What is being asked: Up to and including the final line, retype each line of the records below, starting with the one that contains "offline_auth_policy (cfg_security config)".

Dataset records
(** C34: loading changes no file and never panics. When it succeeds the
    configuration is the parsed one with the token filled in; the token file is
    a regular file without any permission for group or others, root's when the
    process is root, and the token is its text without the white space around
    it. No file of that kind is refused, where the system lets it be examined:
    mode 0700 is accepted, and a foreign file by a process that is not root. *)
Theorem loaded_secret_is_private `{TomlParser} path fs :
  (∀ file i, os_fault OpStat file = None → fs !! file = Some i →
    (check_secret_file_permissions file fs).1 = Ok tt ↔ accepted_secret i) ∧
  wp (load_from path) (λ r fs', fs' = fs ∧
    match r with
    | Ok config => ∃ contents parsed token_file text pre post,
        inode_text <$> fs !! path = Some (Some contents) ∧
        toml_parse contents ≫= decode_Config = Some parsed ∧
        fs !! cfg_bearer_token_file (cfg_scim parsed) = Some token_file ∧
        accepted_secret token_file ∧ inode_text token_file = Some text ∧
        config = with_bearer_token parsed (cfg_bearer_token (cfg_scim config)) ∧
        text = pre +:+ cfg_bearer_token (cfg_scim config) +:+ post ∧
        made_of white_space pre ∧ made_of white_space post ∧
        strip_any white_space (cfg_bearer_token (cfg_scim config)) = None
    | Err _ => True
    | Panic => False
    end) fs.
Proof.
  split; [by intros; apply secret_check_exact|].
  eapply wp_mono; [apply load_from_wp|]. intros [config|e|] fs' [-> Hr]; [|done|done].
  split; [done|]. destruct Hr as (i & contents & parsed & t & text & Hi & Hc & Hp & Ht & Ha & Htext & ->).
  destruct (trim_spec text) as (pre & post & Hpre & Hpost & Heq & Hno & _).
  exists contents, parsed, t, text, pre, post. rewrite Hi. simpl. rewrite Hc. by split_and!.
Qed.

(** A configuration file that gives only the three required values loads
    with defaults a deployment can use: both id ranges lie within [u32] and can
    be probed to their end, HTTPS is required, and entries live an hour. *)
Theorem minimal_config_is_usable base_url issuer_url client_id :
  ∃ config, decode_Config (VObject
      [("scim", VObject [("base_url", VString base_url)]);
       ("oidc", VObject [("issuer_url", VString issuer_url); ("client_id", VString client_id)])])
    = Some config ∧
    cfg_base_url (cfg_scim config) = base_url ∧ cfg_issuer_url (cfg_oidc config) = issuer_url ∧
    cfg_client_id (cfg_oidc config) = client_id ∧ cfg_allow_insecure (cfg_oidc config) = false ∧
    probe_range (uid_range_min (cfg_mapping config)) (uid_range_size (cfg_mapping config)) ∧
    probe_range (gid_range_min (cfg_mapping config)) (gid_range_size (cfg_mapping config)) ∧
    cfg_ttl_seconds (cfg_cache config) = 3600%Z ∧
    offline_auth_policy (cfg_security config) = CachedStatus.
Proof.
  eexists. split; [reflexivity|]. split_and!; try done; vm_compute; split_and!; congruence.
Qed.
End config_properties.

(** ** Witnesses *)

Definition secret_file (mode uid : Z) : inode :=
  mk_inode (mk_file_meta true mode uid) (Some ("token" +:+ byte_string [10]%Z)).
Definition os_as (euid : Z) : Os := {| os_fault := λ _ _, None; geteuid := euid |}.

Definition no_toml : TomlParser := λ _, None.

Answer box:
    offline_auth_policy (cfg_security config) = CachedStatus.
Proof.
  eexists. split; [reflexivity|]. split_and!; try done; vm_compute; split_and!; congruence.
Qed.
End config_properties.

(** ** Witnesses *)

Definition secret_file (mode uid : Z) : inode :=
  mk_inode (mk_file_meta true mode uid) (Some ("token" +:+ byte_string [10]%Z)).
Definition os_as (euid : Z) : Os := {| os_fault := λ _ _, None; geteuid := euid |}.

Definition no_toml : TomlParser := λ _, None.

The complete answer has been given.